## RAW DATA
(* ===== verification/Session.v ===== *)
(** * The program: [main.go] around the engines

    [runPublish] and [runSubscribe] from their configuration (Cli.v) to their end,
    standard input on one side and standard output on the other, and what [main]
    does when they return.  Sockets, clocks and random bytes are arguments, the
    inputs of a stream are the events its [select] sees (Publisher.v). *)

From S2P Require Import Prelude Strings Protocol Memory RingBuffer Hash Aead Cipher Pake Engine Sanitize Files Publisher Subscriber Feed FileTransfer Encoding Invite Dial Cli.

(** ** Standard input (main.go:322-340) *)

(** A pipe: the bytes of each [Read], and whether it came with an error; every
    non-empty read is a message. *)
Fixpoint pipedInput (reads : list (bytes * bool)) : list bytes :=
  match reads with
  | [] => []
  | (data, err) :: reads => (match data with [] => [] | _ => [data] end) ++ if err : bool then [] else pipedInput reads
  end.

(** What the reads delivered, up to the error that ends them. *)
Fixpoint pipedBytes (reads : list (bytes * bool)) : bytes :=
  match reads with
  | [] => []
  | (data, err) :: reads => data ++ if err : bool then [] else pipedBytes reads
  end.

(** The messages among the events of a stream. *)
Definition inputs (evs : list stream_event) : list bytes :=
  omap (fun ev => match ev with Input payload _ _ => Some payload | _ => None end) evs.

(** ** Runs *)

Inductive main_error :=
  | MainCli (e : cli_error)
  | MainEngine (e : crypto_error)
  | MainConnect (e : feed_error)
  | MainHandshake (e : feed_error)
  | MainFile (e : feed_error).

(** The error of a step, wrapped. *)
Definition wrapError {S E E' A} (f : E -> E') (m : M S E A) : M S E' A := fun s =>
  let (r, s) := m s in (match r with Ok a => Ok a | Err e => Err (f e) end, s).

Section Session.
Context {aeadI : AEAD} {kexI : KeyExchange}.
Variable pool : bytes.
Variable marshal : FileHeader -> bytes.
Variable unmarshal : bytes -> option FileHeader.
Variable fs_create : bytes -> bool.
Variable fs_write : bytes -> nat.

(** What [runPublish] draws from outside besides its sockets. *)
Record publish_io := mkPublishIO {
  io_rnd : PakeRand;
  io_key : option bytes;                (** the master key *)
  io_now : Z;
  io_nonce : option bytes;              (** of the wrapped key *)
  io_source : option file_source;       (** the file to send *)
  io_transfer : bytes;
  io_t0 : Z * option bytes;
  io_t1 : Z * option bytes;
  io_terminal : bool;                   (** [isTerminal(os.Stdin)] *)
  io_events : list stream_event
}.

(** main.go:254-264 *)
Definition setupPublisher (cfg : publish_config) (p : PublisherEngine) : PublisherEngine :=
  let p := SetRekeyThresholds (pc_rekeyBytes cfg) (pc_rekeyTime cfg) p in
  let p := if bool_decide (pc_fingerprint cfg = []) then p else SetSPKIFingerprint (pc_fingerprint cfg) p in
  if pc_quic cfg then SetTransportMode ModeQUIC p else p.

(** main.go:294-368: the engine from [Connect] on.  The result is the connection
    as the stream left it; an error of [PublishStream] is only logged. *)
Definition publishSession (cfg : publish_config) (io : publish_io) (dialQUIC dialTCP : option Conn)
    : M PublisherEngine main_error (option Conn) :=
  wrapError MainConnect (Connect pool dialQUIC dialTCP (io_rnd io));;
  wrapError MainHandshake (Publisher.CompleteHandshake pool (io_rnd io) (io_nonce io));;
  if negb (bool_decide (pc_file cfg = [])) then
    wrapError MainFile (SendFile pool marshal (io_source io) (io_transfer io) (io_t0 io) (io_t1 io));;
    gets p_conn
  else
    modify (SetUntaggedInput (negb (io_terminal io)));;
    r ← wrapError MainConnect (PublishStream pool (io_events io));
    mret (r ≫= snd).

(** main.go:185-369: the result, and the engine when there is one. *)
Definition runPublish (w : world) (args : list bytes) (io : publish_io) (dialQUIC dialTCP : option Conn) (m : Mem)
    : result main_error (option Conn) * option PublisherEngine :=
  match publishConfig w args with
  | Err e => (Err (MainCli e), None)
  | Ok cfg =>
      match NewPublisherEngine (pc_code cfg) (io_rnd io) (io_key io) (io_now io) m with
      | Err e => (Err (MainEngine e), None)
      | Ok p => let (r, p) := publishSession cfg io dialQUIC dialTCP (setupPublisher cfg p) in (r, Some p)
      end
  end.

(** The subscriber's setters (subscriber.go:66-70, 105-109). *)
Definition SubSetSPKIFingerprint (fp : bytes) (s : SubscriberEngine) : SubscriberEngine :=
  mkSubscriber (s_passphrase s) (s_sessionID s) (s_pakePeer s) (s_cipher s) (s_conn s) (s_ringBuffer s) (s_lastSeqNum s)
    fp (s_transportMode s) (s_sas s) (s_closed s) (s_mem s) (s_backoff s) (s_view s).
Definition SubSetTransportMode (mode : Mode) (s : SubscriberEngine) : SubscriberEngine :=
  mkSubscriber (s_passphrase s) (s_sessionID s) (s_pakePeer s) (s_cipher s) (s_conn s) (s_ringBuffer s) (s_lastSeqNum s)
    (s_expectedFingerprint s) mode (s_sas s) (s_closed s) (s_mem s) (s_backoff s) (s_view s).

(** main.go:459-465 *)
Definition setupSubscriber (cfg : subscribe_config) (s : SubscriberEngine) : SubscriberEngine :=
  let s := if bool_decide (sc_fingerprint cfg = []) then s else SubSetSPKIFingerprint (sc_fingerprint cfg) s in
  if sc_quic cfg then SubSetTransportMode ModeQUIC s else s.

(** main.go:486-502: an error of [SubscribeStream] is only logged. *)
Definition subscribeSession (fuel : nat) (rnd : PakeRand) (atts : list Attempt) (dialQUIC dialTCP : option Conn)
    : M SubscriberEngine main_error unit :=
  wrapError MainConnect (SubConnect pool dialQUIC dialTCP rnd);;
  wrapError MainHandshake (SubCompleteHandshake pool rnd);;
  ignore (wrapError MainConnect (SubscribeStream pool unmarshal fs_create fs_write fuel atts)).

(** main.go:385-503 *)
Definition runSubscribe (fuel : nat) (w : world) (args : list bytes) (rnd : PakeRand) (atts : list Attempt)
    (dialQUIC dialTCP : option Conn) (m : Mem) : result main_error unit * option SubscriberEngine :=
  match subscribeConfig w args with
  | Err e => (Err (MainCli e), None)
  | Ok cfg =>
      match NewSubscriberEngine (sc_code cfg) rnd m with
      | Err e => (Err (MainEngine e), None)
      | Ok s => let (r, s) := subscribeSession fuel rnd atts dialQUIC dialTCP (setupSubscriber cfg s) in (r, Some s)
      end
  end.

## TASK BRIEF
Look above for the line containing "Definition runSubscribe (fuel", then transcribe it and all lines after it through the last, exactly and with nothing else.

## TASK RESPONSE
Definition runSubscribe (fuel : nat) (w : world) (args : list bytes) (rnd : PakeRand) (atts : list Attempt)
    (dialQUIC dialTCP : option Conn) (m : Mem) : result main_error unit * option SubscriberEngine :=
  match subscribeConfig w args with
  | Err e => (Err (MainCli e), None)
  | Ok cfg =>
      match NewSubscriberEngine (sc_code cfg) rnd m with
      | Err e => (Err (MainEngine e), None)
      | Ok s => let (r, s) := subscribeSession fuel rnd atts dialQUIC dialTCP (setupSubscriber cfg s) in (r, Some s)
      end
  end.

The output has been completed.